◆ **Problem description**
Exact reproduction of all the data is needed.

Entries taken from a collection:

(* ===== verification/IpAddr.v ===== *)
(** Whether a text is a loopback address: [ipaddress.ip_address(s).is_loopback],
    as the HTTP front end and the command line use it.

    Follows the standard library's parsers of dotted quads and of IPv6 texts
    (with [::], a dotted suffix and a scope).  Since Python 3.13 an IPv6 address
    that maps an IPv4 one is a loopback address when that one is; [mapped] says
    whether the interpreter does so. *)
From S2P Require Import Prelude PyText Paths.

(** * IPv4 *)

(** [_parse_octet] *)
Definition parse_octet (s : pystr) : option Z :=
  if zl_eqb s [] || negb (forallb is_digit s) || (3 <? zlen s)
     || (negb (zl_eqb s (s! "0")) && starts_with (s! "0") s)
  then None
  else let v := digits_number 0 s in if 255 <? v then None else Some v.

(** [IPv4Address(s)] *)
Definition ipv4_of_text (s : pystr) : option Z :=
  match split_on 46 s with
  | [a; b; c; d] =>
      x ← parse_octet a; y ← parse_octet b; z ← parse_octet c; w ← parse_octet d;
      Some (((x * 256 + y) * 256 + z) * 256 + w)
  | _ => None
  end.

Definition ipv4_is_loopback (n : Z) : bool := n / 2 ^ 24 =? 127.

(** * IPv6 *)

(** [_parse_hextet] *)
Definition parse_hextet (s : pystr) : option Z :=
  if zl_eqb s [] || negb (forallb is_hex s) || (4 <? zlen s) then None
  else foldl (λ o c, v ← o; x ← hex_value c; Some (16 * v + x)) (Some 0) s.

Fixpoint parse_hextets (acc : Z) (l : list pystr) : option Z :=
  match l with
  | [] => Some acc
  | h :: l' => v ← parse_hextet h; parse_hextets (acc * 2 ^ 16 + v) l'
  end.

(** ['%x' % n] *)
Fixpoint hex_text_fuel (fuel : nat) (n : Z) (acc : pystr) : pystr :=
  match fuel with
  | O => acc
  | S fuel' =>
      let d := n mod 16 in
      let acc := (if d <? 10 then 48 + d else 87 + d) :: acc in
      if n / 16 =? 0 then acc else hex_text_fuel fuel' (n / 16) acc
  end.
Definition hex_text (n : Z) : pystr := hex_text_fuel 8 n [].

(** A dotted suffix becomes two groups. *)
Definition expand_suffix (parts : list pystr) : option (list pystr) :=
  match list.last parts with
  | Some t =>
      if contains [46] t then
        n ← ipv4_of_text t;
        Some (take (length parts - 1) parts ++ [hex_text (n / 2 ^ 16); hex_text (n mod 2 ^ 16)])
      else Some parts
  | None => Some parts
  end.

(** The indices of empty groups, the ends aside. *)
Definition inner_empty (parts : list pystr) : list nat :=
  filter (λ i, parts !! i = Some []) (seq 1 (length parts - 2)).

(** [_ip_int_from_string] *)
Definition ipv6_int (s : pystr) : option Z :=
  let parts := split_on 58 s in
  if zl_eqb s [] || (zlen parts <? 3) then None else
  parts ← expand_suffix parts;
  let n := length parts in
  if (9 <? n)%nat then None else
  let first_empty := bool_decide (head parts = Some []) in
  let last_empty := bool_decide (list.last parts = Some []) in
  match inner_empty parts with
  | [] =>
      if negb (n =? 8)%nat || first_empty || last_empty then None else parse_hextets 0 parts
  | [i] =>
      let hi := i in
      let lo := (n - i - 1)%nat in
      if (first_empty && negb (hi - 1 =? 0)%nat) || (last_empty && negb (lo - 1 =? 0)%nat) then None else
      let hi := if first_empty then 0%nat else hi in
      let lo := if last_empty then 0%nat else lo in
      if (8 <? hi + lo + 1)%nat then None else
      v ← parse_hextets 0 (take hi parts);
      parse_hextets (v * 2 ^ (16 * (8 - Z.of_nat hi - Z.of_nat lo))) (drop (n - lo) parts)
  | _ => None
  end.

(** [IPv6Address(s)]: the scope is cut off. *)
Definition ipv6_of_text (s : pystr) : option Z :=
  let '(addr, found, scope) := partition_on 37 s in
  if found && (zl_eqb scope [] || contains [37] scope) then None else ipv6_int addr.

Definition ipv6_is_loopback (mapped : bool) (n : Z) : bool :=
  if mapped && (n / 2 ^ 32 =? 0xFFFF) then ipv4_is_loopback (n mod 2 ^ 32) else n =? 1.

(** [ip_address(s).is_loopback], [false] for the [ValueError]. *)
Definition ip_is_loopback (mapped : bool) (s : pystr) : bool :=
  if contains [47] s then false else
  match ipv4_of_text s with
  | Some n => ipv4_is_loopback n
  | None => match ipv6_of_text s with
            | Some n => ipv6_is_loopback mapped n
            | None => false
            end
  end.

Example loopback_texts :
  map (λ t, ip_is_loopback true (lit t))
    ["127.0.0.1"; "127.255.0.9"; "::1"; "0:0:0:0:0:0:0:1"; "::ffff:127.0.0.1"; "::1%lo";
     "::0.0.0.1"; "1::"; "localhost"; "127.1"; "127.0.0.01"; "128.0.0.1"; "::"; "::1%"; "1:::1";
     ":1::1"; "1:2:3:4:5:6:7:8:9"; "127.0.0.1/8"]%string
  = replicate 7 true ++ replicate 11 false.
Proof. vm_compute. reflexivity. Qed.

(** * The dotted quads *)

Definition dotted (a b c d : Z) : pystr :=
  str_of_int a ++ 46 :: str_of_int b ++ 46 :: str_of_int c ++ 46 :: str_of_int d.

Lemma split_on_app c s t :
  forallb (λ x, negb (x =? c)) s = true → split_on c (s ++ c :: t) = s :: split_on c t.
Proof.
  induction s as [|x s IH]; simpl; [by rewrite Z.eqb_refl|]. intros [Hx Hs]%andb_true_iff.
  apply negb_true_iff in Hx. by rewrite Hx, IH.
Qed.

Lemma split_on_none c s : forallb (λ x, negb (x =? c)) s = true → split_on c s = [s].
Proof.
  induction s as [|x s IH]; simpl; [done|]. intros [Hx Hs]%andb_true_iff.
  apply negb_true_iff in Hx. by rewrite Hx, IH.
Qed.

◆ **Result for this task**
(* ===== verification/IpAddr.v ===== *)
(** Whether a text is a loopback address: [ipaddress.ip_address(s).is_loopback],
    as the HTTP front end and the command line use it.

    Follows the standard library's parsers of dotted quads and of IPv6 texts
    (with [::], a dotted suffix and a scope).  Since Python 3.13 an IPv6 address
    that maps an IPv4 one is a loopback address when that one is; [mapped] says
    whether the interpreter does so. *)
From S2P Require Import Prelude PyText Paths.

(** * IPv4 *)

(** [_parse_octet] *)
Definition parse_octet (s : pystr) : option Z :=
  if zl_eqb s [] || negb (forallb is_digit s) || (3 <? zlen s)
     || (negb (zl_eqb s (s! "0")) && starts_with (s! "0") s)
  then None
  else let v := digits_number 0 s in if 255 <? v then None else Some v.

(** [IPv4Address(s)] *)
Definition ipv4_of_text (s : pystr) : option Z :=
  match split_on 46 s with
  | [a; b; c; d] =>
      x ← parse_octet a; y ← parse_octet b; z ← parse_octet c; w ← parse_octet d;
      Some (((x * 256 + y) * 256 + z) * 256 + w)
  | _ => None
  end.

Definition ipv4_is_loopback (n : Z) : bool := n / 2 ^ 24 =? 127.

(** * IPv6 *)

(** [_parse_hextet] *)
Definition parse_hextet (s : pystr) : option Z :=
  if zl_eqb s [] || negb (forallb is_hex s) || (4 <? zlen s) then None
  else foldl (λ o c, v ← o; x ← hex_value c; Some (16 * v + x)) (Some 0) s.

Fixpoint parse_hextets (acc : Z) (l : list pystr) : option Z :=
  match l with
  | [] => Some acc
  | h :: l' => v ← parse_hextet h; parse_hextets (acc * 2 ^ 16 + v) l'
  end.

(** ['%x' % n] *)
Fixpoint hex_text_fuel (fuel : nat) (n : Z) (acc : pystr) : pystr :=
  match fuel with
  | O => acc
  | S fuel' =>
      let d := n mod 16 in
      let acc := (if d <? 10 then 48 + d else 87 + d) :: acc in
      if n / 16 =? 0 then acc else hex_text_fuel fuel' (n / 16) acc
  end.
Definition hex_text (n : Z) : pystr := hex_text_fuel 8 n [].

(** A dotted suffix becomes two groups. *)
Definition expand_suffix (parts : list pystr) : option (list pystr) :=
  match list.last parts with
  | Some t =>
      if contains [46] t then
        n ← ipv4_of_text t;
        Some (take (length parts - 1) parts ++ [hex_text (n / 2 ^ 16); hex_text (n mod 2 ^ 16)])
      else Some parts
  | None => Some parts
  end.

(** The indices of empty groups, the ends aside. *)
Definition inner_empty (parts : list pystr) : list nat :=
  filter (λ i, parts !! i = Some []) (seq 1 (length parts - 2)).

(** [_ip_int_from_string] *)
Definition ipv6_int (s : pystr) : option Z :=
  let parts := split_on 58 s in
  if zl_eqb s [] || (zlen parts <? 3) then None else
  parts ← expand_suffix parts;
  let n := length parts in
  if (9 <? n)%nat then None else
  let first_empty := bool_decide (head parts = Some []) in
  let last_empty := bool_decide (list.last parts = Some []) in
  match inner_empty parts with
  | [] =>
      if negb (n =? 8)%nat || first_empty || last_empty then None else parse_hextets 0 parts
  | [i] =>
      let hi := i in
      let lo := (n - i - 1)%nat in
      if (first_empty && negb (hi - 1 =? 0)%nat) || (last_empty && negb (lo - 1 =? 0)%nat) then None else
      let hi := if first_empty then 0%nat else hi in
      let lo := if last_empty then 0%nat else lo in
      if (8 <? hi + lo + 1)%nat then None else
      v ← parse_hextets 0 (take hi parts);
      parse_hextets (v * 2 ^ (16 * (8 - Z.of_nat hi - Z.of_nat lo))) (drop (n - lo) parts)
  | _ => None
  end.

(** [IPv6Address(s)]: the scope is cut off. *)
Definition ipv6_of_text (s : pystr) : option Z :=
  let '(addr, found, scope) := partition_on 37 s in
  if found && (zl_eqb scope [] || contains [37] scope) then None else ipv6_int addr.

Definition ipv6_is_loopback (mapped : bool) (n : Z) : bool :=
  if mapped && (n / 2 ^ 32 =? 0xFFFF) then ipv4_is_loopback (n mod 2 ^ 32) else n =? 1.

(** [ip_address(s).is_loopback], [false] for the [ValueError]. *)
Definition ip_is_loopback (mapped : bool) (s : pystr) : bool :=
  if contains [47] s then false else
  match ipv4_of_text s with
  | Some n => ipv4_is_loopback n
  | None => match ipv6_of_text s with
            | Some n => ipv6_is_loopback mapped n
            | None => false
            end
  end.

Example loopback_texts :
  map (λ t, ip_is_loopback true (lit t))
    ["127.0.0.1"; "127.255.0.9"; "::1"; "0:0:0:0:0:0:0:1"; "::ffff:127.0.0.1"; "::1%lo";
     "::0.0.0.1"; "1::"; "localhost"; "127.1"; "127.0.0.01"; "128.0.0.1"; "::"; "::1%"; "1:::1";
     ":1::1"; "1:2:3:4:5:6:7:8:9"; "127.0.0.1/8"]%string
  = replicate 7 true ++ replicate 11 false.
Proof. vm_compute. reflexivity. Qed.

(** * The dotted quads *)

Definition dotted (a b c d : Z) : pystr :=
  str_of_int a ++ 46 :: str_of_int b ++ 46 :: str_of_int c ++ 46 :: str_of_int d.

Lemma split_on_app c s t :
  forallb (λ x, negb (x =? c)) s = true → split_on c (s ++ c :: t) = s :: split_on c t.
Proof.
  induction s as [|x s IH]; simpl; [by rewrite Z.eqb_refl|]. intros [Hx Hs]%andb_true_iff.
  apply negb_true_iff in Hx. by rewrite Hx, IH.
Qed.

Lemma split_on_none c s : forallb (λ x, negb (x =? c)) s = true → split_on c s = [s].
Proof.
  induction s as [|x s IH]; simpl; [done|]. intros [Hx Hs]%andb_true_iff.
  apply negb_true_iff in Hx. by rewrite Hx, IH.
Qed.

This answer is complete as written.